◆ Data under study ◆
Lemma StronglySorted_omap {A B} (R : relation A) (R' : relation B) (P : A → Prop)
    (f : A → option B) l :
  (∀ x y x' y', P x → P y → R x y → f x = Some x' → f y = Some y' → R' x' y') →
  Forall P l → StronglySorted R l → StronglySorted R' (omap f l).
Proof.
  intros Hf HP Hs. induction Hs as [|x l Hs IH Hx]; [constructor|].
  apply Forall_cons in HP as [HPx HP]. cbn [omap list_omap].
  destruct (f x) as [x'|] eqn:Hfx; [|by apply IH].
  apply StronglySorted_cons. split; [|by apply IH].
  apply Forall_forall. intros y' (y & Hy & Hfy)%list_elem_of_omap.
  rewrite Forall_forall in Hx. rewrite Forall_forall in HP.
  apply (Hf x y x' y'); auto.
Qed.

(** The words written for an enumeration come out in strictly increasing
    byte order. *)
Lemma emitted_sorted fuel T B i : StronglySorted bytes_lt (emitted T B (dfs fuel T i)).
Proof.
  unfold emitted.
  eapply (StronglySorted_omap path_lt bytes_lt (λ jv, slots_in_range jv.2));
    [|apply dfs_slots_in_range|apply dfs_sorted].
  intros [j v] [j' v'] x' y' Hv Hv' Hlt Hx Hy. cbn [fst snd] in *.
  destruct (terminal_at T j); [|done]. destruct (terminal_at T j'); [|done].
  injection Hx as <-. injection Hy as <-.
  unfold bytes_lt. rewrite !fmap_app. apply lex_lt_app_l. by apply lex_lt_chars.
Qed.

(** ** Completion of a prefix in a built trie *)

Lemma alphabet_lines_spec lines :
  alphabet_lines lines = true → Forall (Forall printable) lines.
Proof.
  unfold alphabet_lines. rewrite forallb_forall, Forall_forall. intros H l Hl.
  apply Forall_printableb, H. by apply list_elem_of_In.
Qed.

◆ Required work ◆
Your reply should consist of the records, duplicated exactly.

◆ Response area ◆
Lemma StronglySorted_omap {A B} (R : relation A) (R' : relation B) (P : A → Prop)
    (f : A → option B) l :
  (∀ x y x' y', P x → P y → R x y → f x = Some x' → f y = Some y' → R' x' y') →
  Forall P l → StronglySorted R l → StronglySorted R' (omap f l).
Proof.
  intros Hf HP Hs. induction Hs as [|x l Hs IH Hx]; [constructor|].
  apply Forall_cons in HP as [HPx HP]. cbn [omap list_omap].
  destruct (f x) as [x'|] eqn:Hfx; [|by apply IH].
  apply StronglySorted_cons. split; [|by apply IH].
  apply Forall_forall. intros y' (y & Hy & Hfy)%list_elem_of_omap.
  rewrite Forall_forall in Hx. rewrite Forall_forall in HP.
  apply (Hf x y x' y'); auto.
Qed.

(** The words written for an enumeration come out in strictly increasing
    byte order. *)
Lemma emitted_sorted fuel T B i : StronglySorted bytes_lt (emitted T B (dfs fuel T i)).
Proof.
  unfold emitted.
  eapply (StronglySorted_omap path_lt bytes_lt (λ jv, slots_in_range jv.2));
    [|apply dfs_slots_in_range|apply dfs_sorted].
  intros [j v] [j' v'] x' y' Hv Hv' Hlt Hx Hy. cbn [fst snd] in *.
  destruct (terminal_at T j); [|done]. destruct (terminal_at T j'); [|done].
  injection Hx as <-. injection Hy as <-.
  unfold bytes_lt. rewrite !fmap_app. apply lex_lt_app_l. by apply lex_lt_chars.
Qed.

(** ** Completion of a prefix in a built trie *)

Lemma alphabet_lines_spec lines :
  alphabet_lines lines = true → Forall (Forall printable) lines.
Proof.
  unfold alphabet_lines. rewrite forallb_forall, Forall_forall. intros H l Hl.
  apply Forall_printableb, H. by apply list_elem_of_In.
Qed.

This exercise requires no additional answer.